Sweat equity is when an improvement you make on the property increases the value of the property more than it cost to make the improvement. House flippers make their money from this component. Sometimes minor improvements like repainting or landscaping can increase the value of a property by significantly more than it cost to make the improvement. This happens because buyers interested in living in a house likely don't want to deal with any issues. House flippers can buy the property for less because of the lack of demand, clean it up, and unlock the value of the property.

Debt Reduction results from paying down the debt over time. When cash flow is positive, that means that the income from tenants is enough to pay the mortgage expenses. This means that the tenants are paying for the debt for you, and you get to keep the principal that is paid down. These returns are not liquid until the property is sold.

Finally, Tax Advantages. I am not a tax professional, but I can explain in principle how Depreciation and Interest Expense deductions work. These returns are tax savings, not cash income. Depreciation is a "non-cash expense" for wear and tear on the property. What that means is that property owners can claim an expense, reducing taxable income, for the value of the property over time. In the proforma, I use 27.5 years as the "useful life" of the property. Again, I am not a tax professional, but this is what I understand as being the regular useful life of real estate property according to the tax code. So, in principle, the value of the property is divided by 27.5, and that amount is deducted from your taxable income. A technical note on this is that it lowers your basis, making depreciation a tax deferral, not a tax shield.

The Interest Expense deduction is also called the "Debt Tax Shield". Interest paid on a mortgage is tax deductible, meaning you can subtract it from your taxable income.
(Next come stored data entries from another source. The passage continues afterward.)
(* ===== verification/Supply.v ===== *)
(** * Supply: what the driver provisions, a create can claim.

    Composes the warm-pool driver ([Driver]), the pool keys ([PoolKey]), the REST
    storage ([Rest]) and the placement of claims ([StoreModel]): the key a pool
    resolves to, the entries the nodes are asked for, the capacity they
    advertise, and the node a claim is placed on. *)

From S2P Require Import Prelude GoStrings K8s PoolKey Types StoreModel StoreFacts Driver Rest ClaimModel.

Module Supply.
Import Pool Store.
#[local] Open Scope prog_scope.

(** ** A claim is placed while there is capacity *)

Section placement.
Context (inv : string -> result NodeInventory) (nodes : list string) (pool : PoolKey).

Abbreviation load := (StoreFacts.load inv pool).
Abbreviation steady := (StoreFacts.steady inv nodes).

(** What node [n] can still give. *)
Definition spare (s : store) (n : string) : Z :=
  match inv n with
  | Ok i => if bool_decide (niAddress i = "") then 0 else Z.max 0 (StoreFacts.capacity i pool - load s n)
  | Err _ => 0
  end.

Lemma capacity_reached i :
  0 < StoreFacts.capacity i pool ->
  exists pc, pc ∈ niPools i /\ poolCapacityMatches pc pool = true /\ pcWarm pc = StoreFacts.capacity i pool.
Proof.
  unfold StoreFacts.capacity. induction (niPools i) as [|pc pcs IH]; [done|]. rewrite filter_cons.
  destruct (decide _) as [Hm|Hm]; csimpl.
  - intros Hpos. destruct (Z.max_spec (pcWarm pc) (foldr Z.max 0 (pcWarm <$> filter (fun pc => poolCapacityMatches pc pool) pcs)))
      as [[Hlt ->]|[_ ->]].
    + destruct IH as (pc' & ? & ? & ?); [lia|]. exists pc'. split_and!; [by right|done|done].
    + exists pc. split_and!; [left|by destruct (poolCapacityMatches pc pool)|done].
  - intros Hpos. destruct (IH Hpos) as (pc' & ? & ? & ?). exists pc'. split_and!; [by right|done|done].
Qed.

Lemma scan_pools_complete s n i pools :
  inv n = Ok i -> (exists pc, pc ∈ pools /\ poolCapacityMatches pc pool = true /\ load s n < pcWarm pc) ->
  is_Some (scan_pools s n i pool pools).1.
Proof.
  intros Hi. revert s. induction pools as [|pc pools IH]; intros s (pc' & Hin & Hm' & Hw); [by apply elem_of_nil in Hin|].
  cbn [scan_pools]. apply elem_of_cons in Hin. destruct (poolCapacityMatches pc pool) eqn:Hm; cbn [negb].
  2: { destruct Hin as [->|Hin]; [congruence|]. apply IH. by exists pc'. }
  pose proof (StoreFacts.debitFor_taken s n pool (niResourceVersion i)) as Ht.
  pose proof (StoreFacts.load_debit inv pool s n i false n Hi) as Hl.
  destruct (debitFor s n pool (niResourceVersion i) false) as [taken s1]. cbn [fst snd] in *.
  assert (Hload : load s n = taken) by (unfold StoreFacts.load; by rewrite Hi, Ht).
  rewrite decide_True in Hl by done. case_bool_decide as Ha; [|by eexists]. apply IH.
  destruct Hin as [->|Hin]; [lia|]. exists pc'. split_and!; [done|done|lia].
Qed.

Lemma spare_node s n :
  0 <= load s n -> 0 < spare s n ->
  exists i, inv n = Ok i /\ niAddress i <> "" /\
    exists pc, pc ∈ niPools i /\ poolCapacityMatches pc pool = true /\ load s n < pcWarm pc.
Proof.
  unfold spare. intros Hnn Hsp. destruct (inv n) as [i|e] eqn:Hi; [|lia]. case_bool_decide as Haddr; [lia|].
  exists i. split_and!; [done|done|]. destruct (capacity_reached i) as (pc & ? & ? & Hw); [lia|].
  exists pc. split_and!; [done|done|lia].
Qed.

Lemma spare_same s s' n : load s' n = load s n -> spare s' n = spare s n.
Proof. intros Hl. unfold spare. by rewrite Hl. Qed.

Lemma scan_nodes_complete s ns n :
  n ∈ ns -> 0 <= load s n -> 0 < spare s n ->
  spec StoreFacts.draws_safe steady (fun r => r.1 <> []) (scan_nodes s ns pool).
Proof.
  intros Hin. revert s. induction Hin as [n ns|n m ns Hin IH]; intros s Hnn Hsp; cbn [scan_nodes bind call].
  - destruct (spare_node s n Hnn Hsp) as (i & Hi & Haddr & Hpc). split; [done|]. intros r Hr. cbn in Hr. subst r. rewrite Hi.
    rewrite bool_decide_false by done. pose proof (scan_pools_complete s n i (niPools i) Hi Hpc) as [c Hc].
    destruct (scan_pools s n i pool (niPools i)) as [c' s1]. cbn [fst] in Hc. subst c'.
    eapply spec_bind; [apply (StoreFacts.scan_nodes_sound inv nodes pool)|]. by intros [rest s2] _.
  - split; [done|]. intros r Hr. cbn in Hr. destruct r as [i|e]; [|by apply IH].
    case_bool_decide as Ha; [by apply IH|].
    destruct (scan_pools s m i pool (niPools i)) as [c s1] eqn:E.
    apply (StoreFacts.scan_pools_sound inv pool) in E as [Hl _]; [|done..].
    eapply spec_bind; [apply (IH s1); [by rewrite Hl|by rewrite (spare_same s s1) by apply Hl]|].
    intros [rest s2] Hne. cbn [fst] in *. by destruct c.
Qed.

(** A pick fails only without capacity. *)
Lemma pickWarmNode_complete s n :
  n ∈ nodes -> 0 <= load s n -> 0 < spare s n ->
  spec StoreFacts.draws_safe steady (fun r => exists picked, r.1 = Ok picked) (pickWarmNode s pool).
Proof.
  intros Hin Hnn Hsp. unfold pickWarmNode. cbn [bind call]. split; [done|]. intros r Hr. cbn in Hr. subst r.
  eapply spec_bind; [apply spec_and; [by apply (scan_nodes_complete s nodes n)|apply (StoreFacts.scan_nodes_sound inv nodes pool)]|].
  intros [cs s1] [Hne [_ HF]]. cbn [fst snd] in *.
  pose proof (merge_sort_Permutation candidate_le cs) as Hperm.
  destruct (merge_sort candidate_le cs) as [|c0 cs'] eqn:E; [by apply Permutation_nil_l in Hperm|]. cbn [bind call].
  split; [by eapply (StoreFacts.total_positive inv pool)|]. intros draw _.
  destruct (debitFor _ _ _ _ _) as [t s2]. by eexists.
Qed.

Definition supply (s : store) : Z := sum_over (spare s) nodes.

Lemma spare_nonneg s n : 0 <= spare s n.
Proof. unfold spare. destruct (inv n); [|lia]. case_bool_decide; lia. Qed.

Lemma supply_somewhere s : 0 < supply s -> exists n, n ∈ nodes /\ 0 < spare s n.
Proof.
  unfold supply. induction nodes as [|n ns IH]; [done|]. rewrite sum_over_cons. intros Hpos.
  destruct (decide (0 < spare s n)); [exists n; split; [left|done]|].
  destruct IH as (m & ? & ?); [pose proof (spare_nonneg s n); lia|]. exists m. split; [by right|done].
Qed.

(** A pick takes one. *)
Lemma supply_pick s s' n :
  NoDup nodes -> (forall m, load s' m = load s m + (if decide (m = n) then 1 else 0)) -> supply s - 1 <= supply s'.
Proof.
  intros Hnd Hl. unfold supply.
  assert (Hother : forall m, m <> n -> spare s' m = spare s m).
  { intros m Hm. apply spare_same. rewrite Hl, decide_False by done. lia. }
  assert (Hown : spare s n - 1 <= spare s' n).
  { unfold spare. destruct (inv n) as [i|]; [|lia]. case_bool_decide; [lia|]. rewrite (Hl n), decide_True by done. lia. }
  clear Hl. induction Hnd as [|m ns Hm _ IH]; [cbn; lia|]. rewrite !sum_over_cons.
  destruct (decide (m = n)) as [->|Hne]; [|rewrite (Hother m Hne); lia].
  rewrite (sum_over_ext (spare s') (spare s) ns); [lia|]. intros a Ha. apply Hother. by intros ->.
Qed.

(** While there is supply, every placement succeeds. *)
Lemma placements_served k s :
  NoDup nodes -> (forall n, 0 <= load s n) -> Z.of_nat k <= supply s ->
  spec StoreFacts.draws_safe steady (fun r => length r.1 = k) (StoreFacts.placements pool k s).
Proof.
  intros Hnd. revert s. induction k as [|k IH]; intros s Hnn Hk; cbn [StoreFacts.placements]; [done|].
  destruct (supply_somewhere s) as (n & Hn & Hsp); [lia|].
  eapply spec_bind; [apply spec_and; [by apply (pickWarmNode_complete s n)|apply (StoreFacts.pickWarmNode_sound inv nodes pool)]|].
  intros [r s1] [(picked & Hp) Hs]. cbn [fst] in Hp. subst r. destruct picked as [m addr]. cbn beta iota in *.
  destruct Hs as (i & _ & _ & _ & _ & Hload).
  eapply spec_bind; [apply (IH s1)|].
  - intros m'. rewrite Hload. pose proof (Hnn m'). case_decide; lia.
  - pose proof (supply_pick s s1 m Hnd Hload). lia.
  - intros [rest s2] Hlen. simpl in *. by f_equal.
Qed.
End placement.

(** ** What the nodes were asked for *)

Lemma sum_over_mono {A} (f g : A -> Z) (l : list A) :
  (forall a, a ∈ l -> f a <= g a) -> sum_over f l <= sum_over g l.
Proof.
  induction l as [|a l IH]; intros Hfg; [done|]. rewrite !sum_over_cons.
  pose proof (Hfg a ltac:(left)). assert (sum_over f l <= sum_over g l); [|lia]. apply IH. intros b Hb. apply Hfg. by right.
Qed.

Lemma asked_entry specs key :
  NoDup (Driver.spec_key <$> specs) ->
  Driver.asked specs key = 0 \/
  exists sp, sp ∈ specs /\ Driver.spec_key sp = key /\ Driver.sdWarm sp = Driver.asked specs key.
Proof.
  unfold Driver.asked. induction specs as [|sp specs IH]; intros Hnd; [by left|].
  rewrite fmap_cons in Hnd. apply NoDup_cons in Hnd as [Hnot Hnd]. rewrite sum_over_cons. case_decide as Hk.
  - right. exists sp. split_and!; [left|done|].
    rewrite (sum_over_ext _ (fun _ => 0)), sum_over_zero; [lia|]. intros a Ha. rewrite decide_False; [done|].
    intros Hka. apply Hnot. apply list_elem_of_fmap. exists a. split; [congruence|done].
  - destruct (IH Hnd) as [->|(sp' & ? & ? & ?)]; [by left|]. right. exists sp'. split_and!; [by right|done|lia].
Qed.

(** Every node has warmed what the driver's last request to it names. *)
Definition provisioned (inv : string -> result NodeInventory) (fleet : list Driver.nodeView)
    (desired : list Driver.desiredPool) : Prop :=
  forall n, n ∈ fleet -> exists i, inv (Driver.nvName n) = Ok i /\ niAddress i <> "" /\
    forall sp, sp ∈ Driver.node_specs (Driver.nvName n) desired ->
      exists pc, pc ∈ niPools i /\ Driver.key_of_capacity pc = Driver.spec_key sp /\ pcWarm pc = Driver.sdWarm sp.

Lemma own_key_matches pc : poolCapacityMatches pc (Driver.key_of_capacity pc) = true.
Proof. unfold poolCapacityMatches, Driver.key_of_capacity. cbn. by rewrite !bool_decide_true. Qed.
There are some caveats to when you can do this, but from my understanding, interest can be deducted on your personal home and investment properties, but not hunting land or other recreational properties.

I think some people think they are getting more out of tax deductions than they really are. Note that these deductions reduced your taxable income. The actual return resulting from the deductions is going to be these expenses times your marginal tax rate, so if you take $5,000 in depreciation, paid $5,000 in interest in a year, and your marginal tax rate is 25%, your savings on taxes are $2,500 total. I am glad to save this, and it is a major advantage of Real estate investing, but you hear lots of "Oh, it's tax deductible!" to justify spending. It makes me think people don't really understand how this works.

A key assumption of the proforma is that the property is held and operated for five years, and then sold. This allows us to calculate the expected total return on the property and see how each source of return contributes. I am honestly quite proud of this view! You may or may not actually sell after five years, but it makes for a straightforward analysis. I encourage you to play with the proforma at some point outside of looking at a specific property to see how assumptions affect the sources of return. The proforma also can be helpful for defining a "target" type of property if you are targeting a specific source of return, probably cash flow.

In conclusion, Real estate offers a few additional sources of return that are not available for most stock purchases. Returns can come from cash flow and appreciation, similar to dividends and price appreciation. In addition, real estate is often bought with debt, resulting in some returns from debt reduction, and real estate offers tax advantages. The Proforma is a helpful tool to analyze a property through the lens of these sources of return, and it is also a great educational tool to understand real estate investing.